* Stored data entries *
Lemma createBody_ok sd v gp gas init og e s : good s -> pristine e -> is_u256 sd -> is_u256 v -> is_u256 gp -> is_u256 og -> is_u256 gas ->
  is_u256 (m_newAddress e) -> buffer_ok init -> v = 0 \/ 0 < v <= field 0 m_balance s sd -> m_depth e <= 1024 ->
  xwp s anyway (createBody env sd v gp gas init og 0)
    (fun d e' t => if d then finished s gas false e' t /\ is_u256 (m_newAddress e')
                   else exists x, ready s e' t x /\ depth (ext_ctx x) = m_depth e /\ m_gas e' = gas /\ m_newAddress e' = m_newAddress e) e s.
Proof.
  intros G [Hext Hexc Hout Hgas Hcr] Hsd Hv Hgp Hog Hg Hna Hinit Hafford Hdepth. unfold createBody.
  xstep. eapply xwp_read; [by apply steps_refl|done|apply savepoint_returns, G|]. intros s1 Hs1 _ Ho1 Hl1.
  xset. xget. xget. xstep. set (a := m_newAddress e) in *.
  set (e1 := e <| m_savepoint := savepoint s |> <| m_isCreation := true |> <| m_gas := gas |>). change (m_newAddress e1) with a.
  apply usedTest_ok; [done|]. intros used s3 Hs3 Ho3 Hunused. assert (Ho : obs s s3) by (by etrans). destruct used.
  - xset. xstep. set (e2 := e1 <| m_gas := 0 |> <| m_excepted := TE_AddressAlreadyUsed |>).
    destruct (revert_ok s e2 s3 Hs3 G eq_refl) as (t & E & Ht & Hot & Hl).
    unfold xwp at 1. rewrite E. split; [done|]. xset. apply xwp_ret; [done|]. split; [|apply zero_u256].
    destruct Hg; split; simpl; try done; try lia; first [rewrite Hout; apply nil_ok|by right].
  - specialize (Hunused eq_refl). xstep. apply openAccount_ok; [done|done| |].
    { rewrite <- (obs_field 0 m_balance _ _ _ Ho) by (by intros ? ? []). done. }
    pose proof (obs_unused _ _ _ Ho Hunused) as Hus. intros s7 Hs7 Hb. xstep. destruct (building_active _ _ Hb) as (y & Hy & _).
    destruct init as [|c0 init'].
    + eapply xwp_setCode; [done|done|exact Hus|done|apply nil_ok|].
      intros t Ht. xget. apply xwp_ret; [done|]. simpl. rewrite Hext. rewrite bool_decide_false by (by intros [? ?]). simpl.
      split; [|done]. destruct Hg; split; simpl; try done; try lia; first [rewrite Hout; apply nil_ok|by right].
    + apply makeExt_ok; [done|done|by eexists|]. intros t Ht Ht7 Hot. xget. apply xwp_ret; [done|]. simpl.
      pose proof (building_steps _ _ _ Ht7 Hb) as Hbt.
      eexists. split; [eapply mkReady; [reflexivity|..]|done]; simpl; try done.
      * apply ctx_made; try done. apply nil_ok.
      * by apply building_active.
Qed.
End Frames.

* TASK DETAILS *
Count the lines in the records above that contain the word "xset", and reply with that number alone.

* ANSWER TO THE PROBLEM *
3